- Born: January 30, 1958 (age 68) High Wycombe, England
- Education: Newnham College, Cambridge
- Occupations: Advertising professional; Speaker; writer; non-Executive Director;
- Known for: Former Chair of Interbrand Co-founder of BrandCap
- Children: 2

= Rita Clifton =

British business executive

Rita Ann Clifton CBE (born 30 January 1958) is a British advertising professional and a former chair of Interbrand, who currently works as a speaker, facilitator, writer, and non-executive director of a portfolio of companies.

Clifton has been called 'The doyenne of branding' by Campaign Magazine, 'Brand guru' by the Financial Times, and the Daily Telegraph described her as 'The brand leading the brands'.

==Early life==
Rita Clifton was born in High Wycombe. Her childhood ambition was to be a ballet dancer. Her father died when she was 12.
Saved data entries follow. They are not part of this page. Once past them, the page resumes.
Lemma unshadowed_NoDup (parsers : parser_list) :
  unshadowed parsers -> NoDup (map name parsers).
Proof.
  induction parsers as [|f rest IH]; intros Hok; simpl; constructor.
  - intros Hin. apply in_map_iff in Hin. destruct Hin as (g & Hname & Hg).
    destruct (in_split _ _ Hg) as (b & a & ->).
    destruct (Hok (f :: b) g a eq_refl f (or_introl eq_refl)) as [H _].
    congruence.
  - apply IH. intros before g after -> h Hh.
    exact (Hok (f :: before) g after eq_refl h (or_intror Hh)).
Qed.

(** X11. A registry built by registrations that give their aliases through
    [raptor_parser_factory_add_alias] keeps the names apart: no two
    factories have the same name, every factory is the one found under its
    own name, and so every registered name passes
    [raptor_syntax_name_check]. *)
Theorem registered_name_finds_its_factory
        (regs : list aliased_registration) (parsers : parser_list) :
  register_all_aliased regs [] = Ret parsers ->
  NoDup (map name parsers)
  /\ forall f, In f parsers ->
       raptor_get_parser_factory parsers (Some (name f)) = Some f
       /\ raptor_syntax_name_check parsers (Some (name f)) = 1%Z.
Proof.
  intros Hregs.
  assert (Hok : unshadowed parsers).
  { apply (register_all_aliased_unshadowed regs [] parsers); [|exact Hregs].
    intros before f after Hsplit. destruct before; discriminate. }
  split; [now apply unshadowed_NoDup|].
  intros f Hf. unfold raptor_syntax_name_check.
  now rewrite (unshadowed_lookup _ _ Hok Hf).
Qed.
She attended the Wycombe High School, a girls' grammar school in High Wycombe, alma mater of Fifty Shades of Grey author E. L. James, who was five years below her. She went to the all-female Newnham College, Cambridge, where she studied classics, graduating in 1979.

==Career==
From 1983 to 1986 she worked for JWT. From 1986 to 1997 Clifton worked for Saatchi & Saatchi in a variety of roles, including acting as vice chairman from 1995 to 1997.
She joined Interbrand UK as Chief Executive in 1997, becoming chairman in 2002 for a ten-year stint. In 2013, she co-founded the global brand and business consultancy BrandCap, which she later sold on to the management group. She holds a number of non-executive directorships at companies such as Bupa Nationwide Building Society, and ASOS.com. She has been Chairman of Populus Ltd, President of the Market Research Society. and previously served as a non-executive director of Dixons Retail from 2002 to 2012.
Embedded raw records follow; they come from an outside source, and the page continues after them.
Lemma nth_error_zip7_inv {A B C D E F G} (a : list A) (b : list B) (c : list C)
  (d : list D) (e : list E) (f : list F) (g : list G) i xa xb xc xd xe xf xg :
  nth_error (zip7 a b c d e f g) i = Some (xa, (xb, (xc, (xd, (xe, (xf, xg)))))) ->
  nth_error a i = Some xa /\ nth_error b i = Some xb /\
  nth_error c i = Some xc /\ nth_error d i = Some xd /\
  nth_error e i = Some xe /\ nth_error f i = Some xf /\
  nth_error g i = Some xg.
Proof.
  unfold zip7. intros H.
  repeat (apply nth_error_combine_inv in H; destruct H as [? H];
          split; [assumption|]).
  assumption.
Qed.

Lemma in_zip7_documents {A B C D E F G} (a : list A) (b : list B) (c : list C)
  (d : list D) (e : list E) (f : list F) (g : list G) xa xb xc xd xe xf xg :
  In (xa, (xb, (xc, (xd, (xe, (xf, xg)))))) (zip7 a b c d e f g) ->
  In xf f /\ In xg g.
Proof.
  unfold zip7. intros H.
  do 5 apply in_combine_r in H.
  split; [eapply in_combine_l | eapply in_combine_r]; exact H.
Qed.

Lemma expansion_length h sr lr sq lq sd ld :
  length (fst (expansion h sr lr sq lq sd ld))
  = 2 * length (zip7 h sr lr sq lq sd ld) /\
  length (snd (expansion h sr lr sq lq sd ld))
  = 2 * length (zip7 h sr lr sq lq sd ld).
Proof.
  rewrite expansion_flat_map. simpl. now rewrite !flat_map_pair_length.
Qed.

End ExpansionFacts.

(** ** One round *)

Section RoundFacts.

Context (B : Backend).

Import DataFrame.

(** What a round that returns has done: the six calls, the completed frame
    stacked under the result set, the expansion as the next working set. *)
Lemma round_body_inv instruction aug h d w st' w' :
  round_body B instruction (aug, working h d) w = Ok (st', w') ->
  exists r c,
    round_calls B instruction h d w r w' /\
    completed h d r c /\
    vstack aug c = Ok (fst st') /\
    snd st' = working (fst (expand h r)) (snd (expand h r)).
Proof.
  unfold round_body, bind, lift.
  rewrite text_list_working, chat_list_working.
  destruct (build_chat_histories B
              (conversation_personalization_instruction instruction) d h w)
    as [[built w1]|] eqn:E1; [|discriminate].
  destruct (generate_conversations_response B (slm_model instruction) built w1)
    as [[sr w2]|] eqn:E2; [|discriminate].
  destruct (generate_conversations_response B (llm_model instruction) built w2)
    as [[lr w3]|] eqn:E3; [|discriminate].
  destruct (with_columns (broadcast B) (working h d) _) as [c1|] eqn:A1;
    [|discriminate].
  apply attach_responses_ok in A1.
  destruct A1 as (sr' & lr' & -> & Hsr & Hlr & Hsr' & Hlr' & Hb1).
  rewrite chat_list_working_app.
  destruct (comparison_score B (llm_model instruction) h lr sr w3)
    as [[sc w4]|] eqn:E4; [|discriminate].
  destruct (int_series (wide_integers B) sc) as [s0|] eqn:I; [|discriminate].
  destruct (with_columns (broadcast B) _ [("scores", s0)]) as [c2|] eqn:A2;
    [|discriminate].
  apply attach_scores_ok in A2.
  destruct A2 as (s & -> & Hs & Hds & Hs' & Hb2).
  rewrite chat_list_working_app, text_list_working_app.
  destruct (generate_next_conversation B (llm_model instruction) h sr d
              (documents instruction) w4)
    as [[[sq sd] w5]|] eqn:E5; [|discriminate].
  destruct (generate_next_conversation B (slm_model instruction) h sr d
              (documents instruction) w5)
    as [[[lq ld] w6]|] eqn:E6; [|discriminate].
  destruct (expansion h sr lr sq lq sd ld) as [gh gd] eqn:Ex.
  match goal with
  | |- context [vstack aug ?c] => destruct (vstack aug c) as [aug'|] eqn:V
  end; [|discriminate].
  assert (Hlen : length gd = length gh).
  { pose proof (expansion_length h sr lr sq lq sd ld) as [L1 L2].
    rewrite Ex in L1, L2. simpl in L1, L2. lia. }
  fold (working gh gd). rewrite (of_dict_working gh gd Hlen).
  unfold ret. intros H. injection H as <- <-.
  eexists (mkRoundData B built sr lr sc sq sd lq ld), _.
  split; [|split; [|split]].
  - exists w1, w2, w3, w4, w5. simpl. auto 10.
  - exists sr', lr', s, s0. cbn [slm_responses llm_responses scores].
    split; [reflexivity|]. split; [exact Hsr|]. split; [exact Hlr|].
    split; [exact Hs|]. split; [exact Hsr'|]. split; [exact Hlr'|].
    split; [exact I|]. split; [exact Hds|]. split.
    + intros H. apply Hs'. now rewrite (int_series_len _ _ _ I).
    + intros Hb. destruct (Hb1 Hb) as [? ?]. specialize (Hb2 Hb).
      rewrite (int_series_len _ _ _ I) in Hb2. auto.
  - exact V.
  - unfold expand. simpl. now rewrite Ex.
Qed.

(** A completed frame that stacks under a result set is a scored frame: its
    scores fit 64 bits, and it holds the collaborators' arrays wherever
    these have the length of the working set. *)
Lemma completed_stacked instruction h d w (r : RoundData B) w' c
  h0 d0 sr0 lr0 sc0 aug' :
  round_calls B instruction h d w r w' ->
  completed h d r c ->
  vstack (scored h0 d0 sr0 lr0 sc0) c = Ok aug' ->
  exists sr lr sc,
    c = scored h d sr lr sc /\
    aug' = scored (h0 ++ h) (d0 ++ d) (sr0 ++ sr) (lr0 ++ lr) (sc0 ++ sc) /\
    length sr = length h /\ length lr = length h /\ length sc = length h /\
    forallb in_int64 (scores r) = true /\
    (length (slm_responses r) = length h -> sr = slm_responses r) /\
    (length (llm_responses r) = length h -> lr = llm_responses r) /\
    (length (scores r) = length h -> sc = scores r) /\
    (broadcast B = false ->
     length (slm_responses r) = length h /\
     length (llm_responses r) = length h /\
     length (scores r) = length h).
Proof.
  intros _ (sr & lr & s & s0 & -> & Hsr & Hlr & Hs & Hsr' & Hlr' & I & Hd
            & Hs' & Hb) V.
  destruct s as [| |sc|]; try discriminate.
  simpl in V. injection V as <-. simpl in Hs.
  simpl in Hd. symmetry in Hd.
  destruct (int_series_int64 _ _ _ I Hd) as [Hr ->].
  exists sr, lr, sc. repeat split; auto.
  - intros H. specialize (Hs' H). congruence.
  - now apply Hb.
  - now apply Hb.
  - now apply Hb.
Qed.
She has always had a keen interest in the environment and sustainability, and she has served as a Trustee on the board of WWF-UK, on the Sustainable Development Commission and as chair of the community volunteering organisation TCV (The Conservation Volunteers).
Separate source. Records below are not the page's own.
(** * The streaming execution client of the Computer Agents SDK

    A shallow embedding of [ApiClient.request] (src/cloud/ApiClient.ts),
    [ThreadsResource.sendMessage] (src/cloud/resources/ThreadsResource.ts) and
    [ComputerAgentsClient.run] (src/ComputerAgentsClient.ts), with the platform
    primitives they rest on: JavaScript values and strings, the streaming
    UTF-8 [TextDecoder], [String.prototype.split/startsWith/slice/trim]. *)

From Stdlib Require Import List NArith ZArith Bool Lia.
From Stdlib Require Import Strings.String Strings.Ascii Strings.Byte.
From Stdlib Require Import DecimalString.
Import ListNotations.

Set Implicit Arguments.
Set Warnings "-register-all".
Local Open Scope N_scope.

(* ===================================================================== *)
(** ** JavaScript strings and values *)
(* ===================================================================== *)

Module JS.

(** A JavaScript string is a sequence of UTF-16 code units. *)
Definition jsstring : Type := list N.

(** A string literal of the source, all of whose characters are ASCII. *)
Definition lit (s : string) : jsstring :=
  List.map Byte.to_N (list_byte_of_string s).

Definition jsstring_eqb (a b : jsstring) : bool :=
  if list_eq_dec N.eq_dec a b then true else false.

(** A number is kept as the decimal [mant * 10 ^ exp10] it was written as
    (the literal that [JSON.parse] read, or a whole number of the code); the
    number it stands for is the double nearest to that decimal. *)
Record JSNumber : Type := { mant : Z; exp10 : Z }.

(** Double-precision numbers, as far as the code needs them: which double a
    decimal denotes, and the shortest decimal that denotes a given double. *)
Module Double.
Local Open Scope Z_scope.

(** A positive real is handled as a fraction [p / q] of positive integers.
    [2 ^ e <= p / q]: *)
Definition ge_pow2 (p q e : Z) : bool :=
  if 0 <=? e then q * 2 ^ e <=? p else q <=? p * 2 ^ (- e).

(** [10 ^ n <= p / q]. *)
Definition ge_pow10 (p q n : Z) : bool :=
  if 0 <=? n then q * 10 ^ n <=? p else q <=? p * 10 ^ (- n).

(** The largest [e] with [2 ^ e <= p / q]. *)
Definition floor_log2 (p q : Z) : Z :=
  let e := Z.log2 p - Z.log2 q in
  if ge_pow2 p q e then e else e - 1.

(** The integer nearest to [n / d]; of two that are as near, the even one. *)
Definition round_half_even (n d : Z) : Z :=
  let q := n / d in
  let r := n mod d in
  if 2 * r <? d then q
  else if d <? 2 * r then q + 1
  else if Z.even q then q else q + 1.

(** A double that is not negative: zero, [m * 2 ^ u] with [0 < m <= 2 ^ 53]
    and [-1074 <= u], or infinity. *)
Inductive double : Type :=
| Zero
| Finite (m u : Z)
| Infinity.

(** [p / q] rounded to the nearest double, ties to even (IEEE 754): the unit
    in the last place is [2 ^ (e - 52)] for a number in [2 ^ e, 2 ^ (e + 1)),
    and [2 ^ -1074] for the subnormal ones. *)
Definition nearest (p q : Z) : double :=
  let e := floor_log2 p q in
  let u := Z.max (e - 52) (-1074) in
  let m := if 0 <=? u then round_half_even p (q * 2 ^ u)
           else round_half_even (p * 2 ^ (- u)) q in
  if m =? 0 then Zero
  else if (0 <=? u) && (2 ^ 1024 <=? m * 2 ^ u) then Infinity
  else Finite m u.

(** The decimal [m * 10 ^ e], [m > 0], as a fraction. *)
Definition fraction (m e : Z) : Z * Z :=
  if 0 <=? e then (m * 10 ^ e, 1) else (m, 10 ^ (- e)).

(** The double that the decimal [m * 10 ^ e], [m > 0], denotes. The two
    tests on the size come first so that the powers stay small: a number
    below [2 ^ -1075] is nearest to zero, one from [2 ^ 1024] on is
    infinite. *)
Definition of_decimal (m e : Z) : double :=
  if (e <? 0) && (Z.log2 m + 1 + 3 * e <=? -1075) then Zero
  else if (0 <? e) && (1024 <=? Z.log2 m + 3 * e) then Infinity
  else let (p, q) := fraction m e in nearest p q.

Definition same (a b : double) : bool :=
  match a, b with
  | Zero, Zero | Infinity, Infinity => true
  | Finite m u, Finite m' u' =>
      m * 2 ^ (u - Z.min u u') =? m' * 2 ^ (u' - Z.min u u')
  | _, _ => false
  end.

(** The largest [n] with [10 ^ n <= p / q]: a few steps up from an estimate
    that is not above it. *)
Fixpoint climb (fuel : nat) (p q n : Z) : Z :=
  match fuel with
  | O => n
  | S fuel' => if ge_pow10 p q (n + 1) then climb fuel' p q (n + 1) else n
  end.

Definition floor_log10 (p q : Z) : Z :=
  climb 4 p q (floor_log2 p q * 30103 / 100000 - 1).

(** The decimals [s * 10 ^ (n - k)] with [k] digits next to [p / q], [s]
    being the integer just below or just above [p / q / 10 ^ (n - k)]: the
    one that denotes the double [d], the nearer one (the even one in a tie)
    when both do. A carry to [10 ^ k] is written with one digit more in
    front. *)
Definition candidate (d : double) (p q n k : Z) : option (Z * Z) :=
  let x := n - k in
  let (a, b) := if 0 <=? x then (p, q * 10 ^ x) else (p * 10 ^ (- x), q) in
  let lo := a / b in
  let hi := lo + 1 in
  let r := a mod b in
  let denotes s := if s =? 0 then false else same (of_decimal s x) d in
  let pick s := if s =? 10 ^ k then (10 ^ (k - 1), n + 1) else (s, n) in
  match denotes lo, denotes hi with
  | true, true =>
      if 2 * r <? b then Some (pick lo)
      else if b <? 2 * r then Some (pick hi)
      else if Z.even lo then Some (pick lo) else Some (pick hi)
  | true, false => Some (pick lo)
  | false, true => Some (pick hi)
  | false, false => None
  end.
Clifton previously served as a non-executive director of Dixons Retail from 2002 to 2012.

In November 2020, international sustainability non-profit Forum for the Future announced that she joined the organisation as chair of the board of trustees.

In December 2020, it was announced she joined The John Lewis Partnership in February 2021 as deputy chairman.

==Publications==
- The Future of Brands: Twenty-Five Visions, ISBN 0814737668, 208pp, 31 March 2000, New York University Press
- The Economist: Brands and Branding , ISBN 1846681197, 304pp, 19 March 2009, Economist Books
- Love Your Imposter: Be your best self, flaws and all, ISBN 9781789667004, 288pp, 10 September 2020, Kogan Page

==Personal life==
Clifton met Brian Astley, the father of her two daughters, Alexandra, born November 1987, and Elizabeth, born April 1991, while they were working together on the Rowntree account at Saatchi. The couple married in August 1999 in Kensington and Chelsea.

In an interview with the Daily Telegraph in September 2002, Clifton described herself as the most senior woman to have a baby at Saatchi, and said she was back at her desk 10 weeks after giving birth.
"I felt obliged to pretend that it had had absolutely no impact whatsoever," she said. "I did want to come back to work, but probably not that soon."

Clifton was appointed a CBE in the 2014 New Year Honours list.